The then Minister for Health in a letter dated 8 April 1986 to the Senate Standing Committee on Regulations and Ordinances, undertook to amend the Act to enable a regulation to be drafted which would meet the Committee's concerns about the potential for undue trespass upon personal privacy permitted by the existing regulation 9B under paragraph 130(3)(b) of the Act.

This latter provision was repealed and a new subsection 130(3A) inserted in the Act by Health Legislation Amendment Act (No.2) of 1986 which provided for the nature of the information to be disclosed, the persons to whom the information was to be disclosed and the circumstances in which the information could be disclosed, to be all prescribed by regulation.

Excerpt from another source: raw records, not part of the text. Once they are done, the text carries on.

(* ===== verification/Stack.v ===== *)
(** * A pair of connections over the encrypted stream

    ConnDelivery.v lets two multiplexed connections exchange bytes directly, and Link.v shows
    that one direction of buffers and encrypted frames is a stream.  Here the two are put together as
    a peer has them: each end has one [SecretConnection], which both its send and its receive
    routine use, a [bufio.Writer] and a [bufio.Reader].  Every step of this system is a step of
    the one in ConnDelivery.v, so that what is shown there holds of the whole stack. *)
From S2P Require Import Prelude Errors GoLib SecretConn Link Connection ConnDelivery.

(** ** Reading with go-wire *)
(** How a decoder reads: [n] bytes by [io.ReadFull], and then as what it has read tells. *)
Inductive reading :=
| reading_done
| reading_of (n : nat) (k : bytes -> reading).

(** On a list of bytes: what is read and what is left; [None] when there are too few. *)
Fixpoint feeds (rd : reading) (s : bytes) : option (bytes * bytes) :=
  match rd with
  | reading_done => Some ([], s)
  | reading_of n k =>
      if decide (n <= length s)%nat then
        '(b, r) ← feeds (k (take n s)) (drop n s);
        Some (take n s ++ b, r)
      else None
  end.

(** How [wire.ReadBinaryPtr] reads a packet: it asks for the bytes of the packet and no more. *)
Class WireReads `{Wire} := packet_reading : reading.
Class WireReadsLaws `{WireReads} := reads_packet p r : packet_ok p ->
  feeds packet_reading (write_packet p ++ r) = Some (write_packet p, r).

(** ** The ends *)
(** A connection with what its routines write and read through.  [e_net] is what the network has
    taken from this end and not delivered; the messages accepted and delivered as in
    ConnDelivery.v. *)
Record peer_end := mkEnd {
  e_conn : MConnection;
  e_bw : bufWriter;
  e_br : bufReader;
  e_sc : SecretConnection;
  e_net : bytes;
  e_accepted : list (Z * bytes);
  e_delivered : list (Z * bytes);
}.

(** [NewMConnectionWithConfig] on an encrypted connection. *)
Definition new_end (c : MConnection) (sc : SecretConnection) : peer_end :=
  mkEnd c NewWriterSize NewReaderSize sc [] [] [].

(** The direction from one end to the other. *)
Definition link_to (me peer : peer_end) : link :=
  mkLink (e_bw me) (e_sc me) (e_net me) (e_sc peer) (e_br peer).

Definition set_conn (c : MConnection) (e : peer_end) : peer_end :=
  mkEnd c (e_bw e) (e_br e) (e_sc e) (e_net e) (e_accepted e) (e_delivered e).
Definition log_accepted (l : list (Z * bytes)) (e : peer_end) : peer_end :=
  mkEnd (e_conn e) (e_bw e) (e_br e) (e_sc e) (e_net e) (e_accepted e ++ l) (e_delivered e).
Definition log_delivered (l : list (Z * bytes)) (e : peer_end) : peer_end :=
  mkEnd (e_conn e) (e_bw e) (e_br e) (e_sc e) (e_net e) (e_accepted e) (e_delivered e ++ l).
(** What is left of a direction at its writing end, and at its reading end. *)
Definition set_writer (l : link) (e : peer_end) : peer_end :=
  mkEnd (e_conn e) (l_bw l) (e_br e) (l_snd l) (l_net l) (e_accepted e) (e_delivered e).
Definition set_reader (l : link) (e : peer_end) : peer_end :=
  mkEnd (e_conn e) (e_bw e) (l_br l) (l_rcv l) (e_net e) (e_accepted e) (e_delivered e).

(** The cases of the send routine that flush; what a packet leaves in the buffer waits for the
    throttled flush. *)
Definition flushes (k : send_case) : list link_op :=
  match k with case_flush | case_ping _ | case_pong _ => [LFlush] | _ => [] end.

Section stack.
Context `{Crypto, WireReads}.

Fixpoint link_reads (rd : reading) (l : link) : option (bytes * link) :=
  match rd with
  | reading_done => Some ([], l)
  | reading_of n k =>
      '(b, l) ← link_step (LRead n) l;
      '(b', l) ← link_reads (k b) l;
      Some (b ++ b', l)
  end.

(** An iteration of [recvRoutine] reads the type and, of a packet, the packet. *)
Definition receive_reading : reading :=
  reading_of 1 (fun t => if bool_decide (t = [packetTypeMsg]) then packet_reading else reading_done).

(** The calls of an end and the iterations of its routines.  An iteration of the send routine is given
    the pieces in which the wire library writes what it sends. *)
Inductive end_op :=
| end_Send (chID : Z) (msg : bytes) (timeout : bool)
| end_TrySend (chID : Z) (msg : bytes)
| end_sender (k : send_case) (pieces : list bytes)
| end_receive.

(** [None]: the step has to wait. *)
Definition end_step (me peer : peer_end) (o : end_op) : option (peer_end * peer_end) :=
  let call chID msg '(ok, c) :=
    (log_accepted (if ok : bool then [(chID, msg)] else []) (set_conn c me), peer) in
  match o with
  | end_Send chID msg timeout => call chID msg <$> Send (e_conn me) chID msg timeout
  | end_TrySend chID msg => Some (call chID msg (TrySend (e_conn me) chID msg))
  | end_sender k pieces =>
      r ← sendRoutine_step (e_conn me) k;
      if decide (mjoin pieces = written r.2) then
        '(_, l) ← link_run ((LWrite <$> pieces) ++ flushes k) (link_to me peer);
        Some (set_conn (take_written [] r.2) (set_writer l me), peer)
      else None
  | end_receive =>
      '(b, l) ← link_reads receive_reading (link_to peer me);
      r ← recvRoutine_step (e_conn me) b;
      Some (log_delivered (match r.1 with Received (Some m) _ => [m] | _ => [] end)
              (set_conn r.2 (set_reader l me)),
            set_writer l peer)
  end.

Definition swap_ends (s : peer_end * peer_end) : peer_end * peer_end := (s.2, s.1).

Definition stack_step (s : peer_end * peer_end) (o : bool * end_op) : option (peer_end * peer_end) :=
  if o.1 then end_step s.1 s.2 o.2 else swap_ends <$> end_step s.2 s.1 o.2.

Fixpoint stack_run (s : peer_end * peer_end) (l : list (bool * end_op)) : option (peer_end * peer_end) :=
  match l with
  | [] => Some s
  | o :: l => s ← stack_step s o; stack_run s l
  end.
End stack.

Subregulations 9B(1) and (3) prescribe the circumstances under which prescribed information may be disclosed by the General Manager of the Health Insurance Commission, or a delegate, to DVA and to the Complaints Unit or the Medical Boards.

The information which may be disclosed to DVA is prescribed in Part 1 of Schedule 3, and the patient and practitioner information which may be disclosed to the Complaints Unit and the Medical Boards is prescribed in subregulations 9B(5) and (7).

The persons in DVA to whom prescribed information may be disclosed are prescribed in Parts 2 - 3 of Schedule 3 and the persons in the Complaints Unit and the Medical Boards to whom information may be disclosed are prescribed in Parts 4 - 5 of Schedule 3.

An earlier draft of the regulation was sent to the Privacy Commissioner and his comments on the draft were incorporated in later drafts of the regulation.

Regulation 21 amended Schedule 6 of the Regulations to show, by omitting a reference to the Royal Australasian College of Surgeons, that the Royal Australian College of Ophthalmologists is now the only organisation declared by the regulations to be a professional organisation in relation to the specialty of Ophthalmology for the purposes of subsection 3D(1) of the Act.

Regulation 22 renumbered the regulations.